Integration Exercises

Exercise 12.31: End-to-End Pipeline

Build a complete, production-ready training pipeline for classifying CIFAR-10 that includes: - Data loading with augmentation (random crop, horizontal flip, normalization) - A configurable CNN architecture - AdamW optimizer with parameter groups (different weight decay for norm/bias) - Cosine annealing with warmup - Mixed precision training - Gradient clipping - Checkpointing (best model and periodic) - Early stopping - TensorBoard logging - Reproducibility (seeds, deterministic algorithms)

Target: 93%+ test accuracy with a ResNet-style architecture.

Exercise 12.32: Training Diagnostic Dashboard

Create a function that takes a training log (dictionary of metrics over time) and generates a comprehensive diagnostic report including: 1. Loss curves (train and val) with annotations for learning rate changes 2. Accuracy curves with the gap between train and val highlighted 3. Gradient norm plot with a horizontal line at the clipping threshold 4. Learning rate schedule plot 5. A text summary of potential issues (overfitting, underfitting, instability)

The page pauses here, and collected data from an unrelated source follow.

(** The call of the source. *)
Definition run_call (io : option StoreError) (call : lifecycle_call) (generation : N)
    (instance_id : string) (now : N) (db : database) :
    result (database * ManagedLifecycle) StoreError :=
  match call with
  | CallRecovered => finish_managed_recovery io generation instance_id now db
  | CallPreserve => preserve_managed_pre_ready_restart_intent io generation instance_id now db
  | CallScanned epoch => complete_managed_first_scan io generation instance_id epoch now db
  | CallArm epoch => arm_managed io generation instance_id epoch now db
  | CallDisarm => disarm_managed io generation instance_id now db
  | CallDrain => begin_managed_drain io generation instance_id now db
  | CallFail => fail_managed io generation instance_id now db
  end.

(** The arguments the validators accept. *)
Definition valid_call (call : lifecycle_call) (instance_id : string) (now : N) : Prop :=
  validate_managed_identity 1 instance_id = Ok tt ∧ (Z.of_N now < 2 ^ 63)%Z ∧
  match call with
  | CallScanned epoch | CallArm epoch => validate_enforcement_epoch epoch = Ok tt
  | _ => True
  end.

(** ** Lemmas *)

Lemma parse_sqlite_bool_of b field : parse_sqlite_bool (sqlite_bool b) field = Ok b.
Proof. by destruct b. Qed.

Lemma u64_of_N n message : u64_or_corrupt (Z.of_N n) message = Ok n.
Proof.
  unfold u64_or_corrupt, u64_try_from. rewrite bool_decide_eq_true_2 by lia. simpl.
  by rewrite N2Z.id.
Qed.

(** Reading back a row gives its lifecycle. *)
Lemma parse_row_of generation instance_id s at_ :
  parse_lifecycle_row (row_of generation instance_id s at_) =
    Ok (lifecycle_of generation instance_id s at_).
Proof.
  unfold parse_lifecycle_row, row_of. cbn [lc_generation lc_instance_id lc_requested_enforce
    lc_effective_enforce lc_armed_generation lc_enforcement_epoch lc_ready lc_draining
    lc_startup_phase lc_updated_at_ms].
  rewrite !u64_of_N, !parse_sqlite_bool_of.
  rewrite (@parse_stored_name _ stored_phase (service_phase s) :
    parse_managed_startup_phase (managed_startup_phase_name (service_phase s)) =
      Ok (service_phase s)).
  by destruct s; simpl; rewrite ?u64_of_N.
Qed.

(** The rows of abstract states satisfy the constraints of the table. *)
Lemma row_of_check generation instance_id s at_ :
  (0 < generation)%N → lifecycle_check (row_of generation instance_id s at_) = true.
Proof.
  intros Hg. unfold lifecycle_check, row_of. simpl.
  rewrite (bool_decide_eq_true_2 (0 < Z.of_N generation)%Z) by lia.
  rewrite (bool_decide_eq_true_2 (0 ≤ Z.of_N at_)%Z) by lia.
  destruct s as [[]|[]|[]| | | |]; simpl; try reflexivity.
  by repeat (case_bool_decide; [|lia || naive_solver]).
Qed.

Lemma read_represented db generation instance_id s at_ :
  represents db generation instance_id s at_ →
  managed_lifecycle_connection db = Ok (Some (lifecycle_of generation instance_id s at_)).
Proof.
  intros [Hl _]. unfold managed_lifecycle_connection. rewrite Hl. simpl.
  by rewrite parse_row_of.
Qed.

Lemma valid_identity_iff generation instance_id :
  validate_managed_identity 1 instance_id = Ok tt → (0 < generation)%N →
  validate_managed_identity generation instance_id = Ok tt.
Proof.
  unfold validate_managed_identity. intros [_ H]%guard_Ok Hg. apply guard_Ok. split; [|exact H].
  rewrite bool_decide_eq_false_2 by lia. done.
Qed.

Lemma transition_represented db generation instance_id s at_ now tr :
  represents db generation instance_id s at_ →
  validate_managed_identity 1 instance_id = Ok tt → (Z.of_N now < 2 ^ 63)%Z →
  transition_managed None generation instance_id now tr db =
    (let? db' := tr (lifecycle_of generation instance_id s at_) (Z.of_N now) db in
     let? stored := managed_lifecycle_connection db' in
     let? stored :=
       ok_or stored (StoreCorrupt "managed lifecycle disappeared during transition") in
     Ok (db', stored)).
Proof.
  intros Hrep Hid Hnow. unfold transition_managed.
  rewrite (valid_identity_iff generation instance_id Hid (proj2 Hrep)). simpl.
  rewrite (proj2 (sqlite_millis_Ok now _ _) (conj eq_refl Hnow)). simpl.
  rewrite (read_represented _ _ _ _ _ Hrep). simpl.
  unfold require_exact_managed_identity. by rewrite !bool_decide_eq_true_2.
Qed.

Lemma update_represented db generation instance_id s at_ s' now f :
  represents db generation instance_id s at_ →
  f (row_of generation instance_id s at_) = row_of generation instance_id s' now →
  update_lifecycle f db = Ok (db <| lifecycle := Some (row_of generation instance_id s' now) |>).
Proof.
  intros [Hl Hg] Hf. unfold update_lifecycle. by rewrite Hl, Hf, row_of_check.
Qed.

(** A successful call ends in the next state and answers it. *)
Definition reaches (reset : bool) (db : database) (generation : N) (instance_id : string) (s : service)
    (answer : result (database * ManagedLifecycle) StoreError) : Prop :=
  ∃ db' at_, answer = Ok (db', lifecycle_of generation instance_id s at_) ∧
    represents db' generation instance_id s at_ ∧ only_lifecycle reset db db'.

Lemma transition_reaches reset db generation instance_id s at_ s' now tr db1 :
  represents db generation instance_id s at_ →
  validate_managed_identity 1 instance_id = Ok tt → (Z.of_N now < 2 ^ 63)%Z →
  tr (lifecycle_of generation instance_id s at_) (Z.of_N now) db = Ok db1 →
  (∃ at', represents db1 generation instance_id s' at') → only_lifecycle reset db db1 →
  reaches reset db generation instance_id s' (transition_managed None generation instance_id now tr db).
Proof.
  intros Hrep Hid Hnow Htr [at' Hrep'] Honly.
  rewrite (transition_represented _ _ _ _ _ _ _ Hrep Hid Hnow), Htr. simpl.
  rewrite (read_represented _ _ _ _ _ Hrep'). simpl. by exists db1, at'.
Qed.

Lemma represents_set db generation instance_id s s0 at_ at0 :
  represents db generation instance_id s0 at0 →
  represents (db <| lifecycle := Some (row_of generation instance_id s at_) |>)
    generation instance_id s at_.
Proof. intros [_ Hg]. by split. Qed.

Lemma only_lifecycle_set db r : only_lifecycle false db (db <| lifecycle := r |>).
Proof. exists r. by destruct db. Qed.

(** The update of a row in one state to the row of another. *)
Ltac reach Hrep :=
  lazymatch goal with
  | |- reaches _ _ _ _ ?s' (transition_managed _ _ _ ?now _ _) =>
      eapply transition_reaches;
        [exact Hrep|done|done
        |cbn beta; eapply (update_represented _ _ _ _ _ s' now _ Hrep); reflexivity
        |eexists; eapply represents_set; exact Hrep|apply only_lifecycle_set]
  end.
(** [ObservedIncidentIdentity::from]. *)
Definition observed_incident_identity (report : IncidentReport) : ObservedIncidentIdentity :=
  mkObservedIncidentIdentity (incident_id report) (tracking_key report)
    (root_identity_fingerprint (root report)) (member_fingerprint report).

(** Whether the incident of a block is alive; its identity is that of its attempt. *)
Definition block_seen (seen : list ObservedIncidentIdentity) (live : gset string)
    (db : database) (incident : string) (b : block_row) : bool :=
  match rows (attempts db) !! block_source_attempt b with
  | Some a =>
      bool_decide (mkObservedIncidentIdentity incident (block_tracking_key b)
                     (attempt_root_identity a) (attempt_members a) ∈ seen)
      || bool_decide (attempt_root_identity a ∈ live)
  | None => false
  end.

(** [HistoryStore::reconcile_retry_blocks]; the join drops a block without attempt. *)
Definition reconcile_retry_blocks (io : option StoreError)
    (seen : list ObservedIncidentIdentity) (live_root_identity_fingerprints : gset string)
    (absence_proven : bool) (now_unix_millis exact_absence_retention_millis : N)
    (db : database) : result (database * Reconciliation) StoreError :=
  guard? negb (bool_decide (exact_absence_retention_millis = 0)%N)
    else StoreInvalid "retry block exact-absence retention must be non-zero" in
  let? now := sqlite_millis now_unix_millis "retry block reconciliation timestamp" in
  let? retention :=
    sqlite_millis exact_absence_retention_millis "retry block exact-absence retention" in
  with_connection io (
  let joined :=
    List.filter (λ entry, bool_decide (is_Some (rows (attempts db) !! block_source_attempt entry.2)))
      (map_to_list (retry_blocks db)) in
  let? reconciled :=
    reconcile_rows retry_blocks_table (block_seen seen live_root_identity_fingerprints db)
      absence_proven now retention joined (retry_blocks db, default_reconciliation) in
  Ok (db <| retry_blocks := reconciled.1 |>, reconciled.2)).

(** [HistoryStore::is_incident_protected]: of the exact incident. *)
Definition is_incident_protected (io : option StoreError) (report : IncidentReport)
    (db : database) : result bool StoreError :=
  with_connection io (Ok match protections db !! incident_id report with
    | Some r => bool_decide (protection_root_identity r = root_identity_fingerprint (root report))
                && bool_decide (protection_members r = member_fingerprint report)
    | None => false
    end).

(** [HistoryStore::unprotect_incident]. *)
Definition unprotect_incident (io : option StoreError) (incident : string) (db : database) :
    result (database * bool) StoreError :=
  with_connection io
    (Ok (db <| protections ::= delete incident |>,
         bool_decide (is_Some (protections db !! incident)))).

(** The upsert of [protect_incident]: the same root and members keep their times. *)
Definition upsert_protection (excluded : protection_row) (existing : option protection_row) :
    protection_row :=
  match existing with
  | Some r =>
      if bool_decide (protection_root_identity r = protection_root_identity excluded)
         && bool_decide (protection_members r = protection_members excluded)
      then r else excluded
  | None => excluded
  end.

(** [HistoryStore::protect_incident]. *)
Definition protect_incident `{JE : Json EventPayload} (io : option StoreError) (incident : string)
    (now_unix_millis : N) (db : database) :
    result (database * option ProtectionSummary) StoreError :=
  let? now := sqlite_millis now_unix_millis "incident protection timestamp" in
  with_connection io (
  match latest_observation incident db with
  | None =>
      let? existing := protection_summary_transaction incident db in
      Ok (db, existing)
  | Some event =>
      let? excluded := protection_of incident now event in
      guard? protection_check excluded
        else StoreSqlite "CHECK constraint failed: incident_protections" in
      let db :=
        db <| protections ::= partial_alter (Some ∘ upsert_protection excluded) incident |> in
      let? stored := protection_summary_transaction incident db in
      let? stored :=
        ok_or stored (StoreCorrupt "incident protection disappeared during creation") in
      Ok (db, Some stored)
  end).

(** ** The pause *)

(** [HistoryStore::set_pause_until]. *)
Definition set_pause_until (io : option StoreError) (pause_until_unix_millis : option N)
    (db : database) : result database StoreError :=
  with_connection io
  match pause_until_unix_millis with
  | Some deadline =>
      let? deadline := i64_or_range deadline "pause deadline overflowed SQLite integer" in
      Ok (db <| settings ::= <[pause_key := Some deadline]> |>)
  | None => Ok (db <| settings ::= delete pause_key |>)
  end.

(** [HistoryStore::pause_until]: a NULL deadline is an SQLite error. *)
Definition pause_until (io : option StoreError) (db : database) : result (option N) StoreError :=
  with_connection io
  match settings db !! pause_key with
  | None => Ok None
  | Some None => Err (StoreSqlite "Invalid column type Null")
  | Some (Some value) =>
      let? deadline := u64_or_corrupt value "negative persisted pause deadline" in
      Ok (Some deadline)
  end.

(** ** Pruning *)

Record RetentionPolicy : Type := mkRetentionPolicy {
  max_age_millis : N;
  max_events : N;
}.

(** [RetentionPolicy::default]. *)
Definition default_retention : RetentionPolicy :=
  mkRetentionPolicy (14 * 24 * 60 * 60 * 1000) 10000.

Definition CLEANUP_DETAIL_RETENTION_MILLIS : N := 14 * 24 * 60 * 60 * 1000.

Record PruneResult : Type := mkPruneResult {
  removed_events : N;
  remaining_events : N;
}.

(** [event_count]. *)
Definition event_count (db : database) : N := N.of_nat (length (table_entries (events db))).

Definition is_observation (e : event_row) : bool := bool_decide (event_kind e = "observation").

(** [a] comes before [b] in [ORDER BY occurred_at_ms DESC, id DESC]. *)
Definition later_event (a b : Z * event_row) : bool :=
  bool_decide (event_occurred_at_ms b.2 < event_occurred_at_ms a.2)%Z
  || bool_decide (event_occurred_at_ms a.2 = event_occurred_at_ms b.2)
     && bool_decide (b.1 < a.1)%Z.

(** The observation is among the first [limit] of that order. *)
Definition among_latest (limit : Z) (t : table event_row) (id : Z) (e : event_row) : bool :=
  bool_decide (Z.of_nat (length (List.filter
    (λ entry, is_observation entry.2 && later_event entry (id, e)) (table_entries t))) < limit)%Z.
(* ===== verification/Control.v ===== *)
(** Control: the control plane of [unlinger-daemon/src/ipc.rs].

    The daemon's status, its roster of observations and its policy revision, with the
    store behind them. An operation takes the control plane and gives the control plane
    after it and its answer: an operation that fails may have changed the status. The
    status is behind a mutex, so an operation is one atomic step; [poisoned] says that a
    thread panicked with the lock held. *)

From S2P Require Import Prelude Text Model Fingerprint Artifact Evidence Cleanup Effects Executor.
From S2P Require Import Analyzer Decisions Cooling Names Store Journal Lifecycle Protocol Mutations.
From S2P Require Import Observations Views Residue Maintenance.
From Stdlib Require Import Ascii.

(** ** Data *)

Inductive DaemonMode : Type := ReportOnly | Enforce.

#[export] Instance DaemonMode_eq_dec : EqDecision DaemonMode.
Proof. solve_decision. Defined.

Inductive StartupState : Type :=
| StateLegacy
| StateBooting
| StateRecovering
| StateFirstScanReportOnly
| StateReadyReportOnly
| StateReadyEnforce
| StateDraining
| StateFailed.

#[export] Instance StartupState_eq_dec : EqDecision StartupState.
Proof. solve_decision. Defined.

Record RecentReclaim : Type := mkRecentReclaim {
  rr_event_token : option string;
  rr_incident_id : string;
  rr_occurred_at_unix_millis : N;
  rr_state : IncidentState;
  rr_outcome : option CleanupOutcome;
}.

(** [RecentReclaim::from]. *)
Definition recent_reclaim (r : MostRecentReclaim) : RecentReclaim :=
  mkRecentReclaim (Some (mrr_event_token r)) (mrr_incident_id r) (mrr_occurred_at_unix_millis r)
    (mrr_state r) (Some (mrr_outcome r)).

Inductive AttentionKind : Type :=
| AttentionCleanupFailed
| AttentionCleanupRevived
| AttentionDaemonUnhealthy
| AttentionEventSourceDegraded
| AttentionStorageRecovered.

#[export] Instance AttentionKind_eq_dec : EqDecision AttentionKind.
Proof. solve_decision. Defined.

Record AttentionItem : Type := mkAttentionItem {
  ai_event_token : option string;
  ai_outcome : option CleanupOutcome;
  ai_kind : AttentionKind;
  ai_reason_id : string;
  ai_incident_id : option string;
  ai_state : option IncidentState;
  ai_occurred_at_unix_millis : option N;
}.

Record AttentionProjection : Type := mkAttentionProjection {
  ap_blocked_cleanup_count : N;
  ap_items : list AttentionItem;
}.

Record StorageRecoveryStatus : Type := mkStorageRecoveryStatus {
  srs_recovery_id : string;
  srs_public_token : string;
  srs_occurred_at_unix_millis : N;
  srs_reason : StorageRecoveryReason;
  srs_quarantined_sidecar_count : N;
}.

(** [StorageRecoveryStatus::from]. *)
Definition storage_recovery_status (r : StorageRecoveryOccurrence) : StorageRecoveryStatus :=
  mkStorageRecoveryStatus (sro_recovery_id r) (sro_public_token r) (sro_occurred_at_unix_millis r)
    (sro_reason r) (sro_quarantined_sidecar_count r).

Record FirstFailure : Type := mkFirstFailure {
  ff_occurred_at_unix_millis : N;
  ff_message : string;
  ff_source_file : string;
  ff_source_line : N;
}.

(** [ToolCacheActivity] and [StorageActivity]: the owner of one action. *)
Record Activity : Type := mkActivity {
  activity_token : string;
  activity_epoch : string;
  cancel_requested : bool;
}.
(* ===== verification/MutationExamples.v ===== *)
(** MutationExamples: the owner's mutations, the observations and the pruning on
    concrete databases, in the JSON codec of [DurableExamples.v].

    An observed incident is protected by a request, the request is repeated, its
    process disappears for the retention, and the receipt is pruned. *)

From S2P Require Import Prelude Text Model Artifact Evidence Cleanup Executor ExecutorSafety.
From S2P Require Import Analyzer Decisions Cooling Names Store Journal JournalFacts StoreSafety.
From S2P Require Import Protocol Mutations Observations MutationFacts ObservationFacts PruneFacts.
From S2P Require Import DurableExamples Views.
From Stdlib Require Import Ascii.

(** ** Requests and receipts as JSON *)

#[export] Instance mutation_wire : Wire OrdinaryMutation :=
  wire_via (λ m, match m with
    | Pause duration => (0%N, (duration, ""))
    | Resume => (1%N, (0%N, ""))
    | RetryFailedCleanup incident => (2%N, (0%N, incident))
    | ProtectIncident incident => (3%N, (0%N, incident))
    | UnprotectIncident incident => (4%N, (0%N, incident))
    end)
  (λ p, match p with
    | (0%N, (duration, _)) => Pause duration
    | (1%N, _) => Resume
    | (2%N, (_, incident)) => RetryFailedCleanup incident
    | (3%N, (_, incident)) => ProtectIncident incident
    | (_, (_, incident)) => UnprotectIncident incident
    end) ltac:(by intros []).

#[export] Instance mutation_kind_wire : Wire MutationKind :=
  enum_wire [KindPause; KindResume; KindRetryFailedCleanup; KindProtectIncident;
             KindUnprotectIncident] KindPause ltac:(by intros []).

#[export] Instance protection_summary_wire : Wire ProtectionSummary :=
  wire_via (λ p, (summary_incident_id p, protected_at_unix_millis p,
      last_exact_observed_at_unix_millis p, exact_absence_since_unix_millis p))
    (λ '(a, b, c, d), mkProtectionSummary a b c d) ltac:(by intros []).

#[export] Instance mutation_result_wire : Wire MutationResult :=
  wire_via (λ r, match r with
    | Paused until => (0%N, (until, (None, "")))
    | Resumed => (1%N, (0%N, (None, "")))
    | RetryScheduled incident => (2%N, (0%N, (None, incident)))
    | IncidentProtected summary => (3%N, (0%N, (Some summary, "")))
    | IncidentUnprotected incident => (4%N, (0%N, (None, incident)))
    end)
  (λ p, match p with
    | (0%N, (until, _)) => Paused until
    | (1%N, _) => Resumed
    | (2%N, (_, (_, incident))) => RetryScheduled incident
    | (_, (_, (Some summary, _))) => IncidentProtected summary
    | (_, (_, (None, incident))) => IncidentUnprotected incident
    end) ltac:(by intros []).

#[export] Instance mutation_outcome_wire : Wire MutationOutcome :=
  wire_via (λ o, match o with
    | Applied r => (Some r, (false, ""))
    | OutcomeNoChange reason => (None, (false, reason))
    | OutcomeRejected reason => (None, (true, reason))
    end)
  (λ p, match p with
    | (Some r, _) => Applied r
    | (None, (false, reason)) => OutcomeNoChange reason
    | (None, (true, reason)) => OutcomeRejected reason
    end) ltac:(by intros []).

#[export] Instance mutation_receipt_wire : Wire MutationReceipt :=
  wire_via (λ r, (mr_namespace_token r, mr_mutation_id r, mr_kind r,
      mr_committed_at_unix_millis r, mr_retain_until_unix_millis r, mr_policy_revision_after r,
      mr_outcome r))
    (λ '(a, b, c, d, e, f, g), mkMutationReceipt a b c d e f g) ltac:(by intros []).

#[export] Instance mutation_json : Json OrdinaryMutation := wire_json.

#[export] Instance mutation_receipt_json : Json MutationReceipt := wire_json.

#[export] Instance mutation_round_trip : JsonRoundTrip OrdinaryMutation.
Proof.
  intros m. unfold json_from_str, json_to_string. cbn [mutation_json wire_json].
  by rewrite get_put.
Qed.

#[export] Instance mutation_receipt_round_trip : JsonRoundTrip MutationReceipt.
Proof.
  intros r. unfold json_from_str, json_to_string. cbn [mutation_receipt_json wire_json].
  by rewrite get_put.
Qed.

(** ** An observed incident *)

Definition example_namespace : string := "0123456789abcdef0123456789abcdef".

Definition next_namespace : string := "fedcba9876543210fedcba9876543210".

Definition example_context : MutationContext :=
  mkMutationContext example_namespace "01234567-89ab-cdef-0123-456789abcdef".

Definition observed_twice : result (database * list Z) StoreError :=
  record_observation_batch example_random None 500 [durable_report; durable_report]
    (new_database example_namespace).

Definition observed_database : database :=
  match observed_twice with Ok (db, _) => db | Err _ => new_database example_namespace end.

Lemma observation_records :
  record_observation_batch example_random None 500 [durable_report; durable_report]
    (new_database example_namespace) = Ok (observed_database, [1%Z; 1%Z]).
Proof. vm_compute. reflexivity. Qed.

Lemma new_database_observations : observations_wf (new_database example_namespace).
Proof. intros id e H. simpl in H. by rewrite lookup_empty in H. Qed.

Lemma new_database_events :
  table_wf (events (new_database example_namespace)) ∧
  (0 ≤ last_rowid (events (new_database example_namespace)))%Z.
Proof. by destruct (new_database_wf example_namespace) as [(? & ? & ? & ?) _ _ _ _ _]. Qed.

Lemma observations_are_counted_witness :
  (∀ incident, sightings incident observed_database =
     (sightings incident (new_database example_namespace) +
      reports_about incident [durable_report; durable_report])%Z) ∧
  reports_about "incident" [durable_report; durable_report] = 2%Z.
Proof.
  split; [|vm_compute; reflexivity].
  destruct new_database_events as [Hwf H0].
  exact (proj1 (observations_are_counted example_random None 500 _ _ _ _ observation_records
                  Hwf H0 new_database_observations)).
Defined.

Lemma observed_wf : observations_wf observed_database.
Proof.
  apply (record_reports_wf example_random 500 [durable_report; durable_report] _ _ [1%Z; 1%Z]
           new_database_observations).
  exact (proj2 (proj1 (with_connection_Ok None _ _) observation_records)).
Qed.

(** ** A request *)

Definition running : RuntimePolicyFacts := mkRuntimePolicyFacts false false.

Definition protect_request : OrdinaryMutation := ProtectIncident "incident".

Definition request_commit : result (database * MutationCommit) StoreError :=
  commit_public_ordinary_mutation None example_context protect_request running 1000
    observed_database.

Definition protected_database : database :=
  match request_commit with Ok (db, _) => db | Err _ => observed_database end.

Definition request_answer : MutationCommit :=
  match request_commit with
  | Ok (_, c) => c
  | Err _ =>
      mkMutationCommit (mkMutationReceipt "" "" KindPause 0 0 0 (OutcomeRejected "")) false false
  end.

Lemma request_commits :
  commit_public_ordinary_mutation None example_context protect_request running 1000
    observed_database = Ok (protected_database, request_answer).
Proof. vm_compute. reflexivity. Qed.

Example request_applied :
  newly_committed request_answer = true ∧ mr_policy_revision_after (commit_receipt request_answer) = 2%N ∧
  mr_outcome (commit_receipt request_answer) =
    Applied (IncidentProtected (mkProtectionSummary "incident" 1000 None None)).
Proof. vm_compute. done. Qed.

Lemma request_admissible : admissible example_context protect_request 1000 observed_database.
Proof. split; vm_compute; try reflexivity; try split; discriminate || reflexivity || done. Qed.

Lemma request_facts :
  store_policy_facts_connection protect_request 1000 observed_database =
    Ok (mkStorePolicyFacts false false true false).
Proof. vm_compute. reflexivity. Qed.

Lemma mutation_commits_the_decision_witness :
  ∃ db0 result, direct_call protect_request 1000 observed_database = Ok db0 ∧
    commit_public_ordinary_mutation None example_context protect_request running 1000
      observed_database =
      Ok (recorded example_context protect_request
            (decided_receipt example_context protect_request 1000 2 (Applied result)) db0,
          mkMutationCommit
            (decided_receipt example_context protect_request 1000 2 (Applied result)) true true).
Proof.
  destruct (mutation_commits_the_decision example_context protect_request running 1000
              observed_database observed_wf request_admissible) as (facts & Hf & H).
  rewrite request_facts in Hf. injection Hf as <-. exact H.
Defined.

Lemma mutation_is_decided_once_witness :
  commit_public_ordinary_mutation None example_context Resume running 2000 protected_database =
    Err (StoreConflict "mutation ID was already committed for a different canonical request") ∧
  mutation_lookup None example_context protected_database =
    Ok (LookupCommitted (commit_receipt request_answer)).
Proof.
  apply (mutation_is_decided_once None example_context protect_request running 1000
           observed_database protected_database request_answer protected_database Resume running
           2000 request_commits); [done|]. vm_compute. reflexivity.
Defined.

(** ** The process of a protected incident disappears *)

Definition reconcile_at (now : N) (db : database) : result (database * Reconciliation) StoreError :=
  reconcile_incident_protections None ∅ true now 10000 db.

Exercise 12.33: Ablation Study

Starting from the full training recipe in Section 12.11, systematically remove each component and measure the impact on final validation accuracy: 1. No weight initialization (use PyTorch defaults) 2. No normalization layers 3. No learning rate warmup 4. No gradient clipping 5. No weight decay 6. No data augmentation 7. No mixed precision (FP32 only) 8. No learning rate schedule (constant LR)

Report results in a table and discuss which components have the largest impact.

Exercise 12.34: Transfer Learning Pipeline

Implement a transfer learning pipeline that: 1. Loads a pretrained ResNet-18 from torchvision.models 2. Replaces the final classification head for a new task (e.g., Flowers102) 3. Uses discriminative learning rates (lower LR for pretrained layers) 4. Implements gradual unfreezing (first epoch: only head; then unfreeze top layers; then all) 5. Uses the training techniques from this chapter (warmup, cosine schedule, mixed precision)

Compare against training from scratch.

Exercise 12.35: Reproducing a Paper's Training Recipe

Choose one of the following papers and reproduce their training recipe exactly: 1. ResNet (He et al., 2016): SGD, momentum 0.9, step decay, weight decay 1e-4 2. BERT fine-tuning (Devlin et al., 2019): AdamW, linear warmup, linear decay 3. GPT-2 (Radford et al., 2019): Adam, cosine schedule with warmup

Train on a small dataset and verify that your implementation matches the paper's described setup.